While I did learn to read, however, I never learned to write well enough to produce a coherent essay of any length, on any subject. I feared expressing myself. I had reason to. School papers became grist for further dissection of our characters, and were thrown back in our faces with accusations about our motives and the “symptoms” that were supposedly revealed by our ideas. Writing even a factual essay was risky; writing fiction was downright reckless. Grammar itself became fair game for psychologizing/moralizing: “It’s ‘he and I,’ not ‘me and him,’ but then, you always think of ‘me’ first.”
The school stifled my extracurricular development far more extensively than it did my academic development. We were not to be diverted from the task of “understanding” our “problems” by concentrating on achieving excellence in debate, games, or any of the arts. Sports, too, were in general kept to a minimum, for two additional reasons: to prevent us from competing, and to prevent the possibility of physical accidents. Though we played with tennis balls and plastic bats, Bettelheim and most of the women counselors reacted with extreme ferocity to any mishap. The school particularly disliked team sports—because, I think, team members prod each other to play harder, and also because they tend to form independent loyalties and hierarchies.
My physical awkwardness was another mark against me. At age nine, I joined a baseball team that some of the kids were trying to organize. I put my all into improving my skills. But I kept running into the institutional obsession with accidents. Every ball that hit a child was regarded as an intentional assault, requiring punishment. Needless to say, the intent did not have to be “conscious.” Though most of us were clumsy, if not “spastic,” our “unconscious” was credited with superhuman skill and with the single determination to bean other kids with tennis balls.
In time I grew discouraged. They kept us from forming teams, from keeping score, from deciding with whom we would play, and from playing without the threat of punishment hanging over us.

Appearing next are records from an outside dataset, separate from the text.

(** [EditMaterialNode.__call__]. [thread_id] is the configuration's thread
    id ([None] reads ["unknown"]); [resume] is what [interrupt] returns on a
    resumed run, [None] on a run that has nothing to resume, where
    [interrupt] suspends the graph. The HITL registry is threaded through:
    reading it may store a default configuration. *)
Definition __call__
    (hitl : HITL.HITLManager) (thread_id : option str)
    (state : GeneralState) (resume : option str)
    : HITL.HITLManager * result outcome :=
  let thread_id := default (py "unknown") thread_id in
  let '(hitl, hitl_enabled) := HITL.is_enabled hitl (py "edit_material") thread_id in
  let messages := feedback_messages state in
  (hitl,
   if negb (Py.truthy (synthesized_material state)) then
     OK (Returned
           {| goto := py "generating_questions";
              update := {| u_synthesized_material := None;
                           u_questions := None;
                           u_questions_and_answers := None;
                           u_feedback_messages := None;
                           u_edit_count := None;
                           u_needs_user_input := None;
                           u_agent_message := Some (Some (py "No material to edit"));
                           u_last_action := None |} |})
   else if negb hitl_enabled then
     OK (Returned
           {| goto := py "generating_questions";
              update := {| u_synthesized_material := None;
                           u_questions := None;
                           u_questions_and_answers := None;
                           u_feedback_messages := None;
                           u_edit_count := None;
                           u_needs_user_input := None;
                           u_agent_message :=
                             Some (Some (py "Material accepted without editing (autonomous mode)"));
                           u_last_action := Some (Some (py "skip_hitl")) |} |})
   else if needs_user_input state then
     let msg_to_user :=
       match agent_message state with
       | Some m => if Py.truthy m then m else py "Which changes to make to the material? "
       | None => py "Which changes to make to the material? "
       end in
     match resume with
     | None => OK (Interrupted [msg_to_user])
     | Some user_feedback =>
         if Py.truthy user_feedback then
           let! user_feedback :=
             (match security_guard with
              | Some _ => validate_input user_feedback
              | None => OK user_feedback
              end) in
           let messages := messages ++ [HumanMessage user_feedback] in
           OK (Returned
                 {| goto := py "edit_material";
                    update := {| u_synthesized_material := None;
                                 u_questions := None;
                                 u_questions_and_answers := None;
                                 u_feedback_messages := Some messages;
                                 u_edit_count := None;
                                 u_needs_user_input := Some false;
                                 u_agent_message := Some None;
                                 u_last_action := None |} |})
         else decide_and_act state messages
     end
   else decide_and_act state messages).

End Node.

End EditMaterial.

(** ** The content guard: [src/core/security/guard.py] *)

Module Guard.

Years passed. After they moved me to the older boys’ dorm I tried to take up sports again. The counselor let us play catch in the gym. I caught and threw to George, who stood across the gym. One throw was high and wide. George jumped several feet off the ground; though he just missed snagging the ball with his mitt, by a fluke the ball hit his head as it ricocheted off the corner of the high gym window. George behaved well, but the counselor decided to make an issue of it. He called off the game, took us back to the dorm, and collected us around the group table to await Bettelheim. When he arrived I tried, in a tremulous voice, to explain what had happened, but he cut me off with a slap in the face and continued to slap while he cut me down with words. Then he left, once more triumphant, I once more in tears.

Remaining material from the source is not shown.